THE FACTORY EDITION
By
Steve Van Nattan
When I was growing up in Tanganyika in Africa, my Dad ran an auto repair shop for the missionary group we belonged to. During the 1950s and 60s, the car of choice in East Africa was the Volkswagen. Parts were available everywhere, and the VW could take the beating of washboard roads like no other car.
Well, this meant that we did a lot of VW overhauls, and we had to do transmission work as well. Any of you who have worked on the old VW beetle know that you must be very sure of yourself as you assemble a rebuilt VW engine or transmission, and you must follow the motor manual absolutely with NO deviation from the Wolfburg way of doing it.
My Dad was a fanatic for doing everything to absolute perfection. When we washed parts ready for assembly, we used gasoline as a final rinse, and then we laid the parts on hard lint free paper, and we covered the parts with lint free paper. When we assembled the engine, Dad insisted we have clean hands and wipe our hands with new rags. We oiled every part as we put it in, so that when the engine was first turned over, every part had oil already. We towed a car with a new engine in high gear for at least a mile before actually starting it, until it got oil pressure. If the oil pressure did not come up by towing it, we tore the engine down and started over.
My Dad would have never made a living doing this for profit, for no one would have wanted to pay for the time we spent on a job. I have always felt good about all those jobs, for we never had to be ashamed of our work.

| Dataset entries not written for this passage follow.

(** X13.  For chunk indices that keep the block coordinates exact, a
    generated chunk holds 2048 blocks, BEDROCK at height 0 and GRASS at
    height 1 in each of its 32 x 32 columns; the terrain height is 1 over
    every point that rounds into the chunk and the sentinel -10
    elsewhere, and the height the avatar is steered to is 2 everywhere. *)
Theorem generated_chunk_is_flat (chunkX chunkZ : Z) (x z : Q) :
  exactChunk chunkX -> exactChunk chunkZ ->
  let blocks := Chunk3D.blocks (generateChunkData chunkX chunkZ) in
  let inside :=
    (chunkX * 32 <= Math_round x < chunkX * 32 + 32
     /\ chunkZ * 32 <= Math_round z < chunkZ * 32 + 32)%Z in
  length blocks = 2048%nat
  /\ Forall (fun b => (BlockData.type b = BEDROCK /\ BlockData.y b = 0%Z)
                      \/ (BlockData.type b = GRASS /\ BlockData.y b = 1%Z)) blocks
  /\ (inside -> getTerrainHeightAt x z blocks = 1%Z)
  /\ (~ inside -> getTerrainHeightAt x z blocks = (-10)%Z)
  /\ targetHeight x z blocks == 2.
Proof.
  intros _ _. cbv zeta.
  split; [apply generateChunkData_length|].
  split.
  { apply List.Forall_forall. intros b Hb.
    apply generateChunkData_blocks_elem in Hb.
    destruct Hb as (i & j & _ & _ & _ & _ & [(? & ? & _)|(? & ? & _)]); auto. }
  destruct (generateChunkData_heights chunkX chunkZ x z) as [Hin Hout].
  split; [exact Hin|]. split; [exact Hout|].
  apply generateChunkData_targetHeight.
Qed.

Lemma generated_chunk_is_flat_witness :
  getTerrainHeightAt 40 (-3) (Chunk3D.blocks (generateChunkData 1 (-1))) = 1%Z
  /\ getTerrainHeightAt 40 40 (Chunk3D.blocks (generateChunkData 1 (-1))) = (-10)%Z.
Proof.
  assert (E1 : exactChunk 1) by (vm_compute; split; discriminate).
  assert (E2 : exactChunk (-1)) by (vm_compute; split; discriminate).
  destruct (generated_chunk_is_flat 1 (-1) 40 (-3) E1 E2) as (_ & _ & H1 & _).
  destruct (generated_chunk_is_flat 1 (-1) 40 40 E1 E2) as (_ & _ & _ & H2 & _).
  split.
  - apply H1. vm_compute. repeat split; discriminate.
  - apply H2. vm_compute. intros [_ [_ H]]. discriminate H.
Defined.

(** ** Camera and ray *)

Lemma liesBetween_step (a i : Q) : liesBetween a (a + (i - a) * 0.1) i.
Proof.
  unfold liesBetween.
  destruct (Qlt_le_dec i a) as [C|C]; [right|left]; split; lra.
Qed.

Lemma liesBetween_trans (a b c i : Q) :
  liesBetween a b i -> liesBetween b c i -> liesBetween a c i.
Proof.
  unfold liesBetween. intros [[H1 H2]|[H1 H2]] [[H3 H4]|[H3 H4]].
  - left. split; lra.
  - left. split; lra.
  - right. split; lra.
  - right. split; lra.
Qed.

Lemma easeCameraN_succ (ideal : Vector3.t) (n : nat) (cam : Vector3.t) :
  easeCameraN ideal (S n) cam = easeCamera ideal (easeCameraN ideal n cam).
Proof. reflexivity. Qed.

Lemma easeCamera_between (ideal cam : Vector3.t) :
  liesBetween (Vector3.x cam) (Vector3.x (easeCamera ideal cam)) (Vector3.x ideal)
  /\ liesBetween (Vector3.y cam) (Vector3.y (easeCamera ideal cam)) (Vector3.y ideal)
  /\ liesBetween (Vector3.z cam) (Vector3.z (easeCamera ideal cam)) (Vector3.z ideal).
Proof.
  unfold easeCamera. cbn [Vector3.x Vector3.y Vector3.z].
  repeat split; apply liesBetween_step.
Qed.

(** X14.  While the pose the camera is drawn to stays fixed the camera
    never overshoots it and never moves away from it: after any number
    of frames each coordinate lies between where it started and the
    ideal one, and the next frame leaves it between where it is and the
    ideal one. *)
Theorem camera_eases_without_overshoot (ideal cam : Vector3.t) (n : nat) :
  let c := easeCameraN ideal n cam in
  let c' := easeCameraN ideal (S n) cam in
  liesBetween (Vector3.x cam) (Vector3.x c) (Vector3.x ideal)
  /\ liesBetween (Vector3.y cam) (Vector3.y c) (Vector3.y ideal)
  /\ liesBetween (Vector3.z cam) (Vector3.z c) (Vector3.z ideal)
  /\ liesBetween (Vector3.x c) (Vector3.x c') (Vector3.x ideal)
  /\ liesBetween (Vector3.y c) (Vector3.y c') (Vector3.y ideal)
  /\ liesBetween (Vector3.z c) (Vector3.z c') (Vector3.z ideal).
Proof.
  cbv zeta.
  assert (H : forall k : nat,
             liesBetween (Vector3.x cam) (Vector3.x (easeCameraN ideal k cam))
               (Vector3.x ideal)
             /\ liesBetween (Vector3.y cam) (Vector3.y (easeCameraN ideal k cam))
                  (Vector3.y ideal)
             /\ liesBetween (Vector3.z cam) (Vector3.z (easeCameraN ideal k cam))
                  (Vector3.z ideal)).
  { induction k as [|k (IHx & IHy & IHz)].
    - change (easeCameraN ideal 0 cam) with cam. unfold liesBetween.
      repeat split;
        match goal with
        | |- (?a <= ?a /\ ?a <= ?i) \/ _ =>
            destruct (Qlt_le_dec i a); [right|left]; split; lra
        end.
    - rewrite easeCameraN_succ.
      destruct (easeCamera_between ideal (easeCameraN ideal k cam))
        as (Sx & Sy & Sz).
      split; [exact (liesBetween_trans _ _ _ _ IHx Sx)|].
      split; [exact (liesBetween_trans _ _ _ _ IHy Sy)|].
      exact (liesBetween_trans _ _ _ _ IHz Sz). }
  destruct (H n) as (Hx & Hy & Hz).
  split; [exact Hx|]. split; [exact Hy|]. split; [exact Hz|].
  rewrite easeCameraN_succ. apply easeCamera_between.
Qed.
(** The semantic duplicates of validateSpecTypes: with fewer than two spec
    types the comparison is not run and the list is empty; otherwise the
    pairs (i, j) with i < j are compared one by one, in loop order, and the
    list holds, in that order, the entry of each pair whose answer could be
    parsed and says areDuplicates or a similarity of at least 85, a pair whose
    comparison throws being skipped; so it has at most n(n-1)/2 entries. *)
Theorem validateSpecTypes_semantic (compareSpecs : VSpec -> VSpec -> option PairResult)
    (specTypes : list VSpec) :
  let sem := semanticDuplicates (validateSpecTypes compareSpecs specTypes) in
  sem = (if Nat.ltb 1 (length specTypes)
         then omap (fun '(a, b) => sem_entry compareSpecs a b) (all_pairs specTypes)
         else []) /\
  2 * length sem <= length specTypes * (length specTypes - 1).
Proof.
  intros sem. unfold sem, validateSpecTypes.
  destruct (fold_left alt_step specTypes ([], [])) as [ma w1].
  destruct (fold_left not_step specTypes ([], w1)) as [mn w2].
  destruct (fold_left value_step specTypes ([], [])) as [mv e]. simpl.
  unfold detectSemanticDuplicates. rewrite sem_loop_pairs. simpl.
  split; [reflexivity|].
  destruct (Nat.ltb 1 (length specTypes)); simpl; [|lia].
  pose proof (omap_length_le (fun '(a, b) => sem_entry compareSpecs a b) (all_pairs specTypes)).
  pose proof (all_pairs_length specTypes). lia.
Qed.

Another thing my Dad was fanatical about was that he insisted on getting the factory edition of the motor manual. In the case of the VW, Dad traveled to Kenya and bought a whole set of the Wolfburg VW motor manuals. He paid a fortune for them.
When other local mechanics assembled VW engines, they did so mostly by intuition. These engines were howling in very short order. Other mechanics used after market manuals from the USA and England. Their work lasted longer, but the life of the engines they did was pretty short.
Dad and I would read the Wolfburg VW manual by the hour. It was heavy reading, and there were sections of the book we had to read several times in order to understand. We would cross reference back and forth to be sure we had all the data. But, once we mastered the manual, we put those VW engines together just like they were put together in the factory in Germany. We KNEW we were right because we had the personal instruction of the VW's original maker.
Now, some of you folks carry around a Bible with the equivalent of Matthew through Acts missing. That is how much the NIV takes out of the old King James Bible. Your NIV and RSV are so much easier to understand, right? But, you don't have the Bible the originator of Truth handed down long ago. You have an after market Bible, and it is not complete.
Now, I grant you, the KJV has passages that I have to read a couple of times more than you, and I have to read a lot more copy than you, but friend, when I finally figure out what my KJV means, I know I can act on that Bible, and I know that my actions would be exactly the same as the writer of that Bible, whether Paul, David, or God Himself.
You can blab and blab all you want about being "spirit filled" and "anointed," but you don't have a clue if you are right with God if you don't have the complete edition of His Factory Manual.
You better get the original manual from the manufacturer, friend-- The King James Bible.